Revised and updated Sept 9, 2019. Links reviewed and updated November 29, 2020.

Over the last few years, the usefulness of Google Scholar has really improved.  But, is it as credible as other databases?  Unfortunately it’s not that simple: Google Scholar’s purpose and function are just different from other databases.  Google Scholar intends to be a place for researchers to start.  As their “About” page says: Google Scholar provides a simple way to broadly search for scholarly literature.

The way Google Scholar indexes or collects its information is different from other databases. “Scholarly” databases usually index articles on specific disciplines or topics, with certain journals being included on purpose.  Basically, they’re created by people.  Google Scholar’s results, like regular Google, are created by a computer: Google scans different webpages for scholarly material, with less care going into the journals that publish these articles.

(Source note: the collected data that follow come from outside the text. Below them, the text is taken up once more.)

(* ===== verification/_CoqProject ===== *)
-Q . S2P
Prelude.v
Clock.v
Storage.v
ReplicationLog.v
Strconv.v
Filepath.v
Fs.v
Config.v
Json.v
JsonStruct.v
Wal.v
Snapshot.v
DiskState.v
Total.v
StateMachine.v
Durability.v
Replica.v
Wire.v
Handlers.v
Write.v
Kv.v
Recovery.v
Election.v
Rounds.v
Progress.v
ShardMap.v
Membership.v
Leader.v
Migration.v
Coordinator.v
Server.v
Group.v
Http.v
KvHttp.v
Node.v
Placement.v
Prometheus.v
Metrics.v
Cluster.v
Status.v
CoordinatorMetrics.v
Harness.v
SqlLexer.v
SqlParser.v
SqlPrint.v
SqlAnalyzer.v
Float.v
SqlPlanner.v
SqlExecutor.v
SqlRefine.v
(* ===== verification/Clock.v ===== *)
(** The clock of the servers, src/internal/clock/clock.go.

    The other files take readings of the clock as arguments ([now]); this one has
    the interface they stand for and the manual clock of the tests.  Times are
    nanoseconds.  [Real] is the system's clock and has no definition here. *)

From S2P Require Import Prelude.

(** A clock that can be read, slept on and waited for; [After] is the time its
    channel delivers. *)
Class Clock (C : Type) := {
  Now : C -> Z;
  Sleep : Z -> C -> C;
  After : Z -> C -> Z * C;
}.

Record Fake := mkFake { current : Z }.

Definition NewFake (start : Z) : Fake := mkFake start.
Definition Fake_Now (f : Fake) : Z := current f.
Definition Advance (d : Z) (f : Fake) : Fake := mkFake (current f + d).
Definition Fake_Sleep (_ : Z) (f : Fake) : Fake := f.
Definition Fake_After (_ : Z) (f : Fake) : Z * Fake := (current f, f).

#[global] Instance Fake_clock : Clock Fake := { Now := Fake_Now; Sleep := Fake_Sleep; After := Fake_After }.

Inductive clock_op := DoAdvance (d : Z) | DoSleep (d : Z) | DoAfter (d : Z).

Definition clock_run (op : clock_op) (f : Fake) : Fake :=
  match op with
  | DoAdvance d => Advance d f
  | DoSleep d => Sleep d f
  | DoAfter d => (After d f).2
  end.

Definition advanced_by (op : clock_op) : Z := match op with DoAdvance d => d | _ => 0 end.

(** The manual clock moves by what it is advanced and by nothing else: sleeping
    and waiting return at once. *)
Lemma Fake_moves_by_Advance ops start :
  Now (foldl (fun f op => clock_run op f) (NewFake start) ops) = start + foldr (fun op n => advanced_by op + n) 0 ops.
Proof.
  revert start. induction ops as [|op ops IH]; intros start; [simpl; lia|].
  destruct op as [d|d|d]; simpl; [|apply IH|apply IH].
  pose proof (IH (start + d)) as E. unfold NewFake, Advance in *. simpl in *. rewrite E. lia.
Qed.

What you’re probably looking for is a straight answer: Should I, or should I not use Google Scholar?  If I had to give you one, I’d say go ahead and use Google Scholar.  It can be helpful when you’re starting the research process on a topic, it finds credible journal articles, and it often turns up stuff you wouldn’t find elsewhere.  However, you should make sure to use it in combination with other subject-specific databases.

One more thing: if you’re wondering whether you should use Google Scholar over Omni, which is on our library homepage, I would recommend sticking with Omni.  While Google Scholar has great benefits, Omni will only bring up articles that you have access to.  This means you won’t have to do as much poking around to find the full-text of articles as you would with Google Scholar.

For more information, I’ve put together a pros and cons list for Google Scholar.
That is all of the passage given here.